---------- Recorded information
(** * The tree outliner of the CAD document: a shallow embedding

    The class [Tree] (the outliner panel; it is the third unit of
    packages/chili-occ/src/occHelps.ts) keeps a visual projection of the
    document's node graph.  Its fields and methods are embedded here as
    pure functions over an explicit state: the node map is a finite map
    from node identities to element identities, the child lists of the
    elements are a finite map too, and the calls on collaborators that
    live outside the class (selection manager, transactions, scrolling,
    styles, the event itself) are collected in a log.  Loops over the
    parent pointers of the graph take fuel; running out of fuel stands for
    a loop that has not ended yet.  The subscriptions to the message bus
    ([PubSub], [dispose]) carry no state of the panel and are left out. *)

From stdpp Require Import base option list gmap strings.

(** ** Nodes and the node graph *)

(** An [INode] is used by reference only: its identity is a number. *)
Abbreviation Node := nat (only parsing).

(** [INode.isLinkedListNode], [INode.isModelNode], or neither. *)
Inductive NodeKind := LinkedListNode | ModelNode | OtherNode.

Global Instance NodeKind_eq_dec : EqDecision NodeKind.
Proof. solve_decision. Defined.

(** The fields of the node objects that the tree reads. *)
Record NodeGraph := {
  rootNode : Node;
  kind : Node -> NodeKind;
  parent : Node -> option Node;
  firstChild : Node -> option Node;
  nextSibling : Node -> option Node
}.

Definition isLinkedListNode (g : NodeGraph) (n : Node) : bool :=
  bool_decide (kind g n = LinkedListNode).

(** [NodeRecord]: one structural edit. *)
Record NodeRecord := {
  node : Node;
  oldParent : option Node;
  oldPrevious : option Node;
  newParent : option Node;
  newPrevious : option Node
}.

(** ** Elements *)

(** An [HTMLElement] of the panel is used by reference as well. *)
Abbreviation Elem := nat (only parsing).

(** The panel itself ([this] in the constructor). *)
Definition treeElem : Elem := 0.

(** The two classes of [TreeItem]; only a group carries [isExpanded]. *)
Inductive TreeItem :=
| TreeGroup (n : Node) (isExpanded : bool)
| TreeModel (n : Node).

Definition item_node (i : TreeItem) : Node :=
  match i with TreeGroup n _ => n | TreeModel n => n end.

(** [x instanceof TreeGroup] for the result of a lookup. *)
Definition instanceofTreeGroup (i : option TreeItem) : bool :=
  match i with Some (TreeGroup _ _) => true | _ => false end.

(** What an event can point at: a tree item, an element nested in another
    one, or an element without [parentElement]. *)
Inductive HTMLElement :=
| ItemElement (n : Node)
| InnerElement (parentElement : HTMLElement)
| LooseElement.

Record MouseEvent := {
  target : HTMLElement;
  shiftKey : bool;
  ctrlKey : bool;
  metaKey : bool
}.

Inductive Style := style_selected | style_current.

(** A call [x.parent.move(x, newParent, target)]. *)
Record MoveCall := {
  mv_receiver : Node;
  mv_child : Node;
  mv_newGroup : option Node;
  mv_previous : option Node
}.

(** Calls that leave the class. *)
Inductive Call :=
| StopPropagation
| PreventDefault
| SetDropEffect (effect : string)
| Select (nodes : list Node) (additive : bool)
| Excute (name : string) (body : list MoveCall)
| ScrollIntoView (e : Elem)
| AddSelectedStyle (e : Elem) (s : Style)
| RemoveSelectedStyle (e : Elem) (s : Style)
| SetCurrentNode (n : option Node).

(** ** Child lists *)

Section ChildLists.
Context {A : Type} `{EqDecision A}.

(** [l] without [x]. *)
Definition without (x : A) (l : list A) : list A :=
  filter (fun y => y <> x) l.

(** [x] placed right after [pre]; at the end when [pre] is not there. *)
Fixpoint insert_after (x pre : A) (l : list A) : list A :=
  match l with
  | [] => [x]
  | y :: l' =>
      if decide (y = pre) then y :: x :: l' else y :: insert_after x pre l'
  end.
End ChildLists.

(** Child lists of the elements ([Elem]) or of the nodes ([Node]). *)
Definition children (m : gmap nat (list nat)) (p : nat) : list nat :=
  default [] (m !! p).

(** Modelled from the spec: [removeChild], [appendChild] and
    [TreeGroup.insertAfter] belong to the element classes, which are not
    among the sources.  Detaching takes the element out of the parent's children;
    appending puts it at the end; inserting puts it immediately after the
    given sibling's element, else at the end of the parent's children.  An
    element has one place in the panel: attaching it takes it out of
    wherever it was.  The spec names no failure for these operations:
    detaching an element from a parent that does not hold it leaves the
    child list as it is, and so does a sibling that the parent does not
    hold, after which the element goes to the end. *)
Definition removeChild (p e : Elem) (m : gmap Elem (list Elem)) :
    gmap Elem (list Elem) :=
  <[p := without e (children m p)]> m.

Definition detach (e : Elem) (m : gmap Elem (list Elem)) :
    gmap Elem (list Elem) :=
  without e <$> m.

Definition appendChild (p e : Elem) (m : gmap Elem (list Elem)) :
    gmap Elem (list Elem) :=
  let m' := detach e m in <[p := children m' p ++ [e]]> m'.

Definition insertAfter (p e : Elem) (pre : option Elem)
    (m : gmap Elem (list Elem)) : gmap Elem (list Elem) :=
  let m' := detach e m in
  match pre with
  | Some q => <[p := insert_after e q (children m' p)]> m'
  | None => <[p := children m' p ++ [e]]> m'
  end.

(** ** The state of a [Tree] *)

Record Tree := {
  nodeMap : gmap Node Elem;
  items : gmap Elem TreeItem;
  childLists : gmap Elem (list Elem);
  nextElem : Elem;
  lastClicked : option Node;
  selectedNodes : list Node;
  dragging : option (list Node)
}.

Definition set_nodeMap (f : gmap Node Elem -> gmap Node Elem) (t : Tree) :=
  {| nodeMap := f (nodeMap t); items := items t;
     childLists := childLists t; nextElem := nextElem t;
     lastClicked := lastClicked t; selectedNodes := selectedNodes t;
     dragging := dragging t |}.

Definition set_items (f : gmap Elem TreeItem -> gmap Elem TreeItem)
    (t : Tree) :=
  {| nodeMap := nodeMap t; items := f (items t);
     childLists := childLists t; nextElem := nextElem t;
     lastClicked := lastClicked t; selectedNodes := selectedNodes t;
     dragging := dragging t |}.

Definition set_childLists
    (f : gmap Elem (list Elem) -> gmap Elem (list Elem)) (t : Tree) :=
  {| nodeMap := nodeMap t; items := items t;
     childLists := f (childLists t); nextElem := nextElem t;
     lastClicked := lastClicked t; selectedNodes := selectedNodes t;
     dragging := dragging t |}.

Definition set_lastClicked (o : option Node) (t : Tree) :=
  {| nodeMap := nodeMap t; items := items t;
     childLists := childLists t; nextElem := nextElem t;
     lastClicked := o; selectedNodes := selectedNodes t;
     dragging := dragging t |}.

Definition set_selectedNodes (f : list Node -> list Node) (t : Tree) :=
  {| nodeMap := nodeMap t; items := items t;
     childLists := childLists t; nextElem := nextElem t;
     lastClicked := lastClicked t; selectedNodes := f (selectedNodes t);
     dragging := dragging t |}.

Definition set_dragging (d : option (list Node)) (t : Tree) :=
  {| nodeMap := nodeMap t; items := items t;
     childLists := childLists t; nextElem := nextElem t;
     lastClicked := lastClicked t; selectedNodes := selectedNodes t;
     dragging := d |}.

(** The fields as the class initialises them, before the constructor body:
    no entry, nothing selected, and the panel as only element. *)
Definition Tree_fields : Tree :=
  {| nodeMap := ∅; items := ∅; childLists := ∅; nextElem := 1;
     lastClicked := None; selectedNodes := []; dragging := None |}.

(** How a handler ends. *)
Inductive outcome :=
| Returns (t : Tree)
| Throws (msg : string) (t : Tree)
| OutOfFuel.

Definition and_then (o : outcome) (k : Tree -> outcome) : outcome :=
  match o with Returns t => k t | _ => o end.

(** [getTreeItem(event.target)?.node] *)
Fixpoint getTreeItem (item : HTMLElement) : option Node :=
  match item with
  | ItemElement n => Some n
  | InnerElement p => getTreeItem p
  | LooseElement => None
  end.

(** [Set.add] and [Set.delete] on a set kept in insertion order. *)
Definition set_add (x : Node) (s : list Node) : list Node :=
  if bool_decide (x ∈ s) then s else s ++ [x].

Definition set_delete (x : Node) (s : list Node) : list Node := without x s.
--------------------
● **To do**:
Up to and including the line with "oldParent : option Node;", repeat the entries exactly, beginning at their first line.

● **Result below**:
(** * The tree outliner of the CAD document: a shallow embedding

    The class [Tree] (the outliner panel; it is the third unit of
    packages/chili-occ/src/occHelps.ts) keeps a visual projection of the
    document's node graph.  Its fields and methods are embedded here as
    pure functions over an explicit state: the node map is a finite map
    from node identities to element identities, the child lists of the
    elements are a finite map too, and the calls on collaborators that
    live outside the class (selection manager, transactions, scrolling,
    styles, the event itself) are collected in a log.  Loops over the
    parent pointers of the graph take fuel; running out of fuel stands for
    a loop that has not ended yet.  The subscriptions to the message bus
    ([PubSub], [dispose]) carry no state of the panel and are left out. *)

From stdpp Require Import base option list gmap strings.

(** ** Nodes and the node graph *)

(** An [INode] is used by reference only: its identity is a number. *)
Abbreviation Node := nat (only parsing).

(** [INode.isLinkedListNode], [INode.isModelNode], or neither. *)
Inductive NodeKind := LinkedListNode | ModelNode | OtherNode.

Global Instance NodeKind_eq_dec : EqDecision NodeKind.
Proof. solve_decision. Defined.

(** The fields of the node objects that the tree reads. *)
Record NodeGraph := {
  rootNode : Node;
  kind : Node -> NodeKind;
  parent : Node -> option Node;
  firstChild : Node -> option Node;
  nextSibling : Node -> option Node
}.

Definition isLinkedListNode (g : NodeGraph) (n : Node) : bool :=
  bool_decide (kind g n = LinkedListNode).

(** [NodeRecord]: one structural edit. *)
Record NodeRecord := {
  node : Node;
  oldParent : option Node;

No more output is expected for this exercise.